Activity: Work out how many lines in the material below hold "messages", then give only that number.

Listed entries:
════════

(** X13: a send with a draft that is not blank always appends exactly two
    messages: the user's, with the draft as typed, and then one from the
    assistant; the draft is cleared, [loading] ends off and the endpoint is
    asked once, after two readings of the clock.  When the response is ok
    and its body parses to a value other than null, the assistant's message
    carries the members [response], [suggestions] and [confidence] of that
    value, each undefined when the value has no such member, its id comes
    from the third reading, and no alert is raised.  When the body parses to
    null, the id of a reply is computed first, the read of [response] then
    throws, and the fallback is appended with an id from the fourth of five
    readings.  When the request fails, the response is not ok or the body
    does not parse, the fallback is appended with an id from the third of
    four readings.  Every fallback comes with the console error and the
    alert.  A blank draft sends nothing. *)
Theorem assistant_send_appends_two
    (d : AIChat.device number) (userId : string)
    (v : AIChat.View number context) :
  let r := AIChat.play d (AIChat.sendMessage userId v) in
  let asked := AIChat.endpoint d (AIChat.input v) in
  let failure :=
    [ConsoleError "Error getting AI response:";
     Alert "Error" "Failed to get AI response. Please try again."] in
  (JS.blank (AIChat.input v) = true ->
   AIChat.sendMessage userId v = Prog.Ret v)
  /\ (JS.blank (AIChat.input v) = false ->
      exists mine reply,
        AIChat.messages (fst r) = AIChat.messages v ++ [mine; reply]
        /\ mine = AIChat.mkMessage (JS.toString (AIChat.clock d 0))
                    (Some (AIChat.JString (AIChat.input v))) AIChat.user
                    (AIChat.clock d 1) None None
        /\ AIChat.from reply = AIChat.ai
        /\ AIChat.input (fst r) = []
        /\ AIChat.loading (fst r) = false
        /\ AIChat.aiContext (fst r) = AIChat.aiContext v
        /\ (forall data,
              asked = AIChat.HttpResponse true (Some data) ->
              data <> AIChat.JNull ->
              reply = AIChat.mkMessage (JS.toString (AIChat.clock d 2 + 1))
                        (AIChat.member "response" data) AIChat.ai
                        (AIChat.clock d 3)
                        (AIChat.member "suggestions" data)
                        (AIChat.member "confidence" data)
              /\ AIChat.ui (fst r) = AIChat.ui v
              /\ snd r = [AIChat.CallDateNow; AIChat.CallDateNow;
                          AIChat.CallPostAiChat (AIChat.input v) userId;
                          AIChat.CallDateNow; AIChat.CallDateNow])
        /\ (asked = AIChat.HttpResponse true (Some AIChat.JNull) ->
            reply = AIChat.mkMessage (JS.toString (AIChat.clock d 3 + 1))
                      (Some (AIChat.JString AIChat.fallbackText)) AIChat.ai
                      (AIChat.clock d 4) None None
            /\ AIChat.ui (fst r) = AIChat.ui v ++ failure
            /\ snd r = [AIChat.CallDateNow; AIChat.CallDateNow;
                        AIChat.CallPostAiChat (AIChat.input v) userId;
                        AIChat.CallDateNow; AIChat.CallDateNow;
                        AIChat.CallDateNow])
        /\ ((forall data, asked <> AIChat.HttpResponse true (Some data)) ->
            reply = AIChat.mkMessage (JS.toString (AIChat.clock d 2 + 1))
                      (Some (AIChat.JString AIChat.fallbackText)) AIChat.ai
                      (AIChat.clock d 3) None None
            /\ AIChat.ui (fst r) = AIChat.ui v ++ failure
            /\ snd r = [AIChat.CallDateNow; AIChat.CallDateNow;
                        AIChat.CallPostAiChat (AIChat.input v) userId;
                        AIChat.CallDateNow; AIChat.CallDateNow])).
Proof.
  intros r asked failure; split.
  - intros H; apply trim_nil in H.
    unfold AIChat.sendMessage; now rewrite H.
  - intros H; unfold r, asked, AIChat.play, AIChat.sendMessage,
      AIChat.fallback, Prog.await.
    rewrite (truthy_trim _ H); simpl.
    destruct (AIChat.endpoint d (AIChat.input v))
      as [|[|] [[| | | | |]|]] eqn:E;
      simpl; rewrite <- app_assoc; simpl;
      eexists _, _; repeat (split; [reflexivity|]);
      (split; [intros data Hd Hn|split; [intros Hd|intros Hd]]);
      try discriminate Hd;
      try (exfalso; eapply Hd; reflexivity);
      try (injection Hd as <-);
      try (exfalso; apply Hn; reflexivity);
      repeat split.
Qed.

(** X14: on a clock that does not run backwards the two messages of one
    send get different ids: the reply's id comes from the third reading,
    or from the fourth when an ok response has a null body, and either is
    not before the first. *)
Theorem assistant_ids_differ_within_a_send
    (d : AIChat.device number) (userId : string)
    (v : AIChat.View number context)
    (Hbody : JS.blank (AIChat.input v) = false)
    (Hclock : (AIChat.clock d 0 <= AIChat.clock d 2)%N)
    (Hnull : AIChat.endpoint d (AIChat.input v)
             = AIChat.HttpResponse true (Some AIChat.JNull) ->
             (AIChat.clock d 0 <= AIChat.clock d 3)%N) :
  NoDup (map AIChat.id
           (skipn (List.length (AIChat.messages v))
              (AIChat.messages
                 (fst (AIChat.play d (AIChat.sendMessage userId v)))))).
Proof.
  destruct (assistant_appended d userId v Hbody)
    as (mine & reply & Hm & Hi & Hr).
  rewrite Hm, skipn_app, skipn_all, Nat.sub_diag; simpl.
  constructor; [|repeat constructor; intros []].
  intros [H|[]]. rewrite Hi in H.
  destruct Hr as [Hr|[He Hr]]; rewrite Hr in H;
    apply toString_inj in H; [|specialize (Hnull He)]; lia.
Qed.

End AssistantSending.

Lemma assistant_send_appends_two_witness :
  let d : AIChat.device unit :=
    {| AIChat.clock := fun n => (Sample.t0 + N.of_nat n)%N;
       AIChat.endpoint := fun _ => AIChat.HttpResponse true (Some AIChat.JNull) |} in
  let v : AIChat.View unit unit := AIChat.mkView [] Sample.hello false tt [] in
  exists mine reply,
    AIChat.messages (fst (AIChat.play d (AIChat.sendMessage "u1" v)))
    = [mine; reply]
    /\ AIChat.text mine = Some (AIChat.JString Sample.hello)
    /\ AIChat.id reply = JS.toString (Sample.t0 + 3 + 1)
    /\ AIChat.text reply = Some (AIChat.JString AIChat.fallbackText)
    /\ List.length (snd (AIChat.play d (AIChat.sendMessage "u1" v))) = 6.
Proof.
  intros d v.
  destruct (proj2 (assistant_send_appends_two unit unit d "u1" v) eq_refl)
    as (mine & reply & Hm & Hmine & _ & _ & _ & _ & _ & Hnull & _).
  destruct (Hnull eq_refl) as (Hreply & _ & Hlog).
  exists mine, reply. split; [exact Hm|].
  rewrite Hmine, Hreply, Hlog. repeat split.
Defined.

════════

Task response: 6